The Framework is more detailed than the accountability checklist.

The regulator’s expectations

The ICO explain the framework in some detail and also what their expectations are. ICO expectations are important because where organisations do not follow ICO guidance or ignore it their data protection risk is increased.

For example, when the ICO investigate a data security breach or poor data protection compliance they review the overall compliance of the organisation and consider the breach or non-compliance in terms of mitigating and aggravating factors.

Failure to comply with ICO guidance is considered an aggravating factor and often described by the ICO as the “intentional or negligent character of the infringement.”

10 categories of compliance

The Accountability Framework covers a lot of ground. For example the ten categories are as follows:

  1. Leadership and oversight.
  2. Policies and procedures.
  3. Training and awareness.
  4. Individual’s rights.
  5. Transparency.
  6. Records of processing and lawful basis.
  7. Contracts and data sharing.
  8. Risks and data protection impact assessments (DPIAs).
  9. Records management and security.
  10. Breach response and monitoring.

Categories in detail

The ICO explains each of the 10 categories in greater detail informing organisations about what they should consider. For example in the leadership and oversight category they suggest that organisations should consider:

  • Organisational structure,
  • Whether to appoint a DPO,
  • Appropriate reporting,
  • Operational roles,
  • Group to provide oversight and direction,
  • Operational group meetings.

In the Records of processing and lawful basis:

  • Data mapping,
  • Records of processing activities (ROPA),
  • ROPA requirements,
  • Good practice for ROPAs
  • Documenting your lawful basis,
  • Lawful basis transparency,
  • Consent requirements,
  • Reviewing consent,
  • Risk based age checks and parental/guardian consent
  • Legitimate interest Assessment (LIA).

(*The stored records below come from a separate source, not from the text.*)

(* ===== verification/RamPool.v ===== *)
(** * Blocks of a memory heap with their contents

    What a client of a memory heap relies on: the blocks it holds, each with the bytes it
    has put there, under allocating, freeing, resizing and writing. *)
From stdpp Require Import base tactics numbers list gmap.
From S2P Require Import Prelude Memory KString MemHeap MemHeapLayout MemHeapCorrect MemHeapResize.
Local Open Scope Z_scope.

(** [p]: the heap object; [start], [n]: its area; [B]: the blocks and their first bytes *)
Definition held (s : mhstate) (m : rt_memheap) l (q : Z) (bs : list Z) : Prop :=
  exists k, Z.of_nat (length bs) <= k /\ mh_block m l q k /\ read_bytes (mh_bytes s) q (length bs) = Some bs.
Definition pool (p start n : Z) (s : mhstate) (B : gmap Z (list Z)) : Prop :=
  exists m l fl, mh_inv s p m l fl /\ mh_data s m /\ mh_start_addr m = start /\ mh_pool_size m = n /\
    map_Forall (held s m l) B.

(** [l] written at position [i] of [bs] *)
Definition splice (i : nat) (l bs : list Z) : list Z := take i bs ++ l ++ drop (i + length l) bs.

Lemma length_splice i l bs : (i + length l <= length bs)%nat -> length (splice i l bs) = length bs.
Proof. intros. unfold splice. rewrite !length_app, length_take, length_drop. lia. Qed.

Section pool.
Context (junk : Z -> rt_memheap_item) (p start n : Z).
Implicit Types (s : mhstate) (B : gmap Z (list Z)).

Lemma pool_range s B q bs : pool p start n s B -> B !! q = Some bs ->
  q <> RT_NULL /\ start + 24 <= q /\ q + Z.of_nat (length bs) <= start + n - 24 /\ start + n < 2 ^ 32 /\ 0 < start /\
  Forall (fun b => 0 <= b < 256) bs.
Proof.
  intros (m & l & fl & Hi & Hd & <- & <- & HB) E. destruct (HB q bs E) as (k & Hk & Hb & Hr).
  pose proof (mh_block_range _ _ _ _ _ _ _ Hi Hb). pose proof (mi_area _ _ _ _ _ Hi) as []. unfold RT_NULL.
  split_and!; try lia. eapply read_bytes_ok; [apply Hd|exact Hr].
Qed.

Lemma held_bytes s s' m l q bs : mh_bytes s' = mh_bytes s -> held s m l q bs -> held s' m l q bs.
Proof. intros E (k & ? & ? & ?). exists k. by rewrite E. Qed.

(** The first bytes of a block that is mapped *)
Lemma read_mapped (mb : mem) q (k : nat) : mapped mb q (Z.of_nat k) -> exists bs, length bs = k /\ read_bytes mb q k = Some bs.
Proof.
  revert q. induction k as [|k IH]; intros q Hm; [by exists []|]. destruct (Hm q ltac:(lia)) as [b Eb].
  destruct (IH (q + 1)) as (bs & Hl & E). { intros a Ha. apply Hm. lia. }
  exists (b :: bs). split; [simpl; lia|]. simpl. by rewrite Eb, E.
Qed.

Lemma block_bytes s m l fl q j (k : nat) :
  mh_inv s p m l fl -> mh_data s m -> mh_block m l q j -> Z.of_nat k <= j ->
  exists bs, length bs = k /\ read_bytes (mh_bytes s) q k = Some bs.
Proof.
  intros Hi [Hd _] Hb Hk. apply read_mapped. intros a Ha. apply Hd.
  pose proof (mh_block_range _ _ _ _ _ _ _ Hi Hb). lia.
Qed.

Lemma pool_alloc s B size :
  pool p start n s B -> 0 <= size <= 2 ^ 32 - 4 ->
  exists r s', rt_memheap_alloc junk p size s = Ok r s' /\
    (r = RT_NULL /\ pool p start n s' B \/
     r <> RT_NULL /\ B !! r = None /\ exists bs, length bs = Z.to_nat size /\ pool p start n s' (<[r := bs]> B)).
Proof.
  intros (m & l & fl & Hi & Hd & E1 & E2 & HB) Hsz.
  destruct (alloc_blocks junk s p m l fl size Hi Hsz) as (r & s' & m' & l' & fl' & E & Hi' & [S1 S2] & Eb & Hc).
  assert (mh_data s' m') as Hd' by (destruct Hd; split; by rewrite ?S1, ?S2, Eb).
  exists r, s'. split; [done|]. destruct Hc as [(-> & -> & -> & -> & _)|(k & Hk & _ & Hr & Hblk & Hap)].
  - left. split; [done|]. by exists m, l, fl.
  - right. assert (B !! r = None) as HBr.
    { destruct (B !! r) as [bs|] eqn:Er; [|done]. destruct (HB r bs Er) as (j & ? & Hb & _).
      pose proof (mh_block_range _ _ _ _ _ _ _ Hi Hb). destruct (Hap r j Hb); lia. }
    assert (mh_block m' l' r k) as Hbr by (apply Hblk; by right).
    destruct (block_bytes s' m' l' fl' r k (Z.to_nat size) Hi' Hd' Hbr ltac:(lia)) as (bs & Hl & Hbs).
    split_and!; [done|done|]. exists bs. split; [done|]. exists m', l', fl'. split_and!; try done; try congruence.
    apply map_Forall_insert_2.
    + exists k. split_and!; [lia|done|by rewrite Hl].
    + intros q bs' Eq. destruct (HB q bs' Eq) as (j & ? & ? & ?). exists j. rewrite Eb. split_and!; [done|apply Hblk; by left|done].
Qed.

Lemma pool_free s B q bs :
  pool p start n s B -> B !! q = Some bs ->
  exists s', rt_memheap_free q s = Ok tt s' /\ pool p start n s' (delete q B).
Proof.
  intros (m & l & fl & Hi & Hd & E1 & E2 & HB) Eq. destruct (HB q bs Eq) as (k & _ & Hb & _).
  destruct (free_blocks s p m l fl q k Hi Hb) as (s' & m' & l' & fl' & E & Hi' & [S1 S2] & Eb & _ & Hblk).
  exists s'. split; [done|]. exists m', l', fl'. split_and!; [done|destruct Hd; split; by rewrite ?S1, ?S2, Eb|congruence|congruence|].
  intros r bs' [Hne Er]%lookup_delete_Some. destruct (HB r bs' Er) as (j & ? & ? & ?). exists j. rewrite Eb.
  split_and!; [done|apply Hblk; by split|done].
Qed.

(** Less may be said of a block. *)
Lemma pool_cut s B q bs (k : nat) : pool p start n s B -> B !! q = Some bs -> pool p start n s (<[q := take k bs]> B).
Proof.
  intros (m & l & fl & Hi & Hd & E1 & E2 & HB) Eq. exists m, l, fl. split_and!; try done.
  apply map_Forall_insert_2; [|done]. destruct (HB q bs Eq) as (j & ? & ? & Hr). exists j. rewrite length_take.
  split_and!; [lia|done|]. erewrite (read_bytes_take _ _ _ _ (k `min` length bs)); [|exact Hr|lia].
  f_equal. destruct (decide (k <= length bs)%nat); [by rewrite Nat.min_l by lia|rewrite Nat.min_r, !take_ge by lia; done].
Qed.

Lemma pool_realloc s B q bs (size : nat) :
  pool p start n s B -> B !! q = Some bs -> 0 < Z.of_nat size <= 2 ^ 32 - 16 -> (length bs <= size)%nat ->
  exists r s', rt_memheap_realloc junk p q (Z.of_nat size) s = Ok r s' /\
    (r = RT_NULL /\ pool p start n s' B \/
     r <> RT_NULL /\ delete q B !! r = None /\
     exists bs', length bs' = size /\ take (length bs) bs' = bs /\ pool p start n s' (<[r := bs']> (delete q B))).
Proof.
  intros (m & l & fl & Hi & Hd & E1 & E2 & HB) Eq Hsz Hle. destruct (HB q bs Eq) as (k & Hk & Hb & Hrd).
  destruct (realloc_blocks junk s p m l fl q k _ Hi Hd Hb Hsz) as (r & s' & E & m' & l' & fl' & Hi' & [S1 S2] & Hd' & Hc).
  exists r, s'. split; [done|]. destruct Hc as [(-> & -> & -> & ->)|(j & Hj & Hdata & Hblk & Hoth & Hfresh)].
  - left. split; [done|]. by exists m, l, fl.
  - right. assert (mh_block m' l' r j) as Hbr by (apply Hblk; by right).
    pose proof (mh_block_range _ _ _ _ _ _ _ Hi' Hbr) as Hrr. pose proof (mi_area _ _ _ _ _ Hi') as [].
    assert (forall x bs', delete q B !! x = Some bs' -> exists i, Z.of_nat (length bs') <= i /\ mh_block m' l' x i /\ mh_block m l x i /\ x <> q) as Hkeep.
    { intros x bs' [Hne Ex]%lookup_delete_Some. destruct (HB x bs' Ex) as (i & ? & ? & _). exists i.
      split_and!; [done|apply Hblk; by left|done|done]. }
    assert (delete q B !! r = None) as Hnew.
    { destruct (delete q B !! r) as [bs'|] eqn:Er; [|done]. destruct (Hkeep r bs' Er) as (i & _ & _ & Hbi & Hne).
      destruct Hfresh as [?|Hf]; [done|by destruct (Hf i)]. }
    destruct (block_bytes s' m' l' fl' r j size Hi' Hd' Hbr ltac:(lia)) as (bs' & Hl & Hbs').
    split_and!; [unfold RT_NULL; lia|done|]. exists bs'. split_and!; [done|..].
    + apply list_eq_same_length with (n := length bs); [done|rewrite length_take; lia|].
      intros i x y Hi0 Hx Hy. apply lookup_take_Some in Hx as [Hx _].
      rewrite <- (read_bytes_lookup _ _ _ _ i Hbs') in Hx by lia. rewrite Hdata in Hx by lia.
      rewrite (read_bytes_lookup _ _ _ _ i Hrd) in Hx by lia. congruence.
    + exists m', l', fl'. split_and!; try done; try congruence. apply map_Forall_insert_2.
      * exists j. rewrite Hl. by split_and!.
      * intros x bs2 Ex. destruct (Hkeep x bs2 Ex) as (i & Hi0 & Hbi & Hbi0 & Hne). exists i. split_and!; [done|done|].
        apply lookup_delete_Some in Ex as [_ Ex]. destruct (HB x bs2 Ex) as (_ & _ & _ & Hr2).
        apply read_bytes_intro. intros a b Hab. pose proof (lookup_lt_Some _ _ _ Hab).
        rewrite (Hoth x i) by (done || lia). by rewrite (read_bytes_lookup _ _ _ _ a Hr2) by lia.
Qed.

Lemma pool_realloc_null s B (size : nat) :
  pool p start n s B -> 0 < Z.of_nat size <= 2 ^ 32 - 16 ->
  exists r s', rt_memheap_realloc junk p RT_NULL (Z.of_nat size) s = Ok r s' /\
    (r = RT_NULL /\ pool p start n s' B \/
     r <> RT_NULL /\ B !! r = None /\ exists bs, length bs = size /\ pool p start n s' (<[r := bs]> B)).
Proof.
  intros Hp Hsz. unfold rt_memheap_realloc. rewrite (proj2 (Z.eqb_neq _ _)) by lia. rewrite Z.eqb_refl.
  destruct (mh_request_range (Z.of_nat size) ltac:(lia)) as (R1 & R2 & R3).
  destruct (pool_alloc s B (mh_request (Z.of_nat size)) Hp) as (r & s' & E & Hc).
  { Z.to_euclidean_division_equations; lia. }
  exists r, s'. split; [done|]. destruct Hc as [?|(Hr & HB & bs & Hl & Hp')]; [by left|]. right. split_and!; [done|done|].
  exists (take size bs). split; [rewrite length_take; lia|].
  apply (pool_cut _ _ r bs size) in Hp'; [|apply lookup_insert_eq]. by rewrite insert_insert_eq in Hp'.
Qed.

Lemma pool_write s B q bs (i : nat) l :
  pool p start n s B -> B !! q = Some bs -> (i + length l <= length bs)%nat -> Forall (fun b => 0 <= b < 256) l ->
  pool p start n (set_mh_bytes (write_bytes (mh_bytes s) (q + Z.of_nat i) l) s) (<[q := splice i l bs]> B).
Proof.
  intros (m & ly & fl & Hi & [Hd1 Hd2] & E1 & E2 & HB) Eq Hle Hl. destruct (HB q bs Eq) as (k & Hk & Hb & Hr).
  exists m, ly, fl. split_and!; [by apply mh_inv_bytes| |done|done|].
  { split; simpl; [by apply mapped_write_bytes|by apply write_bytes_ok]. }
  intros r bs' Er. destruct (decide (r = q)) as [->|Hne].
  - rewrite lookup_insert_eq in Er. injection Er as <-. exists k. rewrite length_splice by done. split_and!; [done|done|]. simpl.
    rewrite <- (length_splice i l bs) by done. apply read_bytes_intro. intros a b Hab.
    pose proof (lookup_lt_Some _ _ _ Hab) as Hlt. rewrite length_splice in Hlt by done.
    rewrite lookup_write_bytes. unfold splice in Hab. case_decide as Ha.
    + rewrite lookup_app_r, length_take, Nat.min_l, lookup_app_l in Hab by (rewrite ?length_take; lia).
      rewrite <- Hab. f_equal. lia.
    + rewrite (read_bytes_lookup _ _ _ _ a Hr) by lia. destruct (decide (a < i)%nat).
      * rewrite lookup_app_l, lookup_take_lt in Hab by (rewrite ?length_take; lia). done.
      * rewrite lookup_app_r, length_take, Nat.min_l, lookup_app_r, lookup_drop in Hab by (rewrite ?length_take; lia).
        rewrite <- Hab. f_equal. lia.
  - rewrite lookup_insert_ne in Er by done. destruct (HB r bs' Er) as (j & Hj & Hb' & Hr'). exists j. split_and!; [done|done|].
    apply read_bytes_intro. intros a b Hab. pose proof (lookup_lt_Some _ _ _ Hab). simpl. rewrite lookup_write_bytes.
    destruct (mh_block_apart _ _ _ _ _ _ _ _ _ Hi Hb Hb') as [[? _]|Hap]; [congruence|].
    rewrite decide_False by lia. by rewrite (read_bytes_lookup _ _ _ _ a Hr') by lia.
Qed.

Lemma pool_objects s B v : pool p start n s B -> pool p start n (set_mh_objects v s) B.
Proof. intros (m & l & fl & [] & Hd & ? & ? & HB). exists m, l, fl. by split_and!. Qed.
End pool.

(** A new heap: nothing is held. *)
Lemma pool_init junk p start size s :
  mh_place p start size -> mapped (mh_bytes s) start (RT_ALIGN_DOWN size 4) -> mem_ok (mh_bytes s) ->
  exists s', rt_memheap_init junk p start size s = Ok RT_EOK s' /\ pool p start (RT_ALIGN_DOWN size 4) s' ∅.
Proof.
  intros Hp Hm Hok.
  assert (wp (rt_memheap_init junk p start size) (fun r s' => r = RT_EOK /\ pool p start (RT_ALIGN_DOWN size 4) s' ∅) s) as Hw.
  { apply rt_memheap_init_spec; [done|]. intros s' m Hi E1 E2 Eb. split; [done|]. eexists m, _, _. split_and!; [exact Hi| |done|done|].
    - split; rewrite ?E1, ?E2, Eb; done.
    - apply map_Forall_empty. }
  destruct (wp_ok _ _ _ Hw) as (r & s' & E & -> & Hp'). eauto.
Qed.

In the Transparency category:

  • Privacy notice content,
  • Timely privacy information,
  • Effective privacy information,
  • Automated decision making and profiling,
  • Staff awareness,
  • Privacy Information review,
  • Tools supporting transparency and control.

In the Breach response and monitoring category:

  • Detecting, managing and recording incidents and breaches,
  • Assessing and reporting breaches,
  • Notifying individuals,
  • Reviewing and monitoring,
  • External audit or compliance check,
  • Internal audit programme,
  • Performance and compliance information,
  • Use of management information.

In the other six categories ( Policies and procedures, Training and awareness, Individual rights, Records of processing and lawful basis, contracts and data sharing, risks and data protection impact assessments) there are a further 46 sub headings within those categories. In total there are 77 sub headings within the 10 categories.

Useful framework

Within each of the 77 sub headings there is a short explanation of what the ICO expects.

This is a much more comprehensive explanation by the regulator and emphasises the importance they attach to this principle. It is expected that data protection officers will be aware of the expectations and fashion their organisations compliance based on the requirements.

The ICO expects organisations to take note and act upon their guidance and codes of practice. The ICO also expects organisations to conduct regular data protection compliance reviews.

The 77 sub headings of the Accountability Framework provide the perfect opportunity for a compliance review.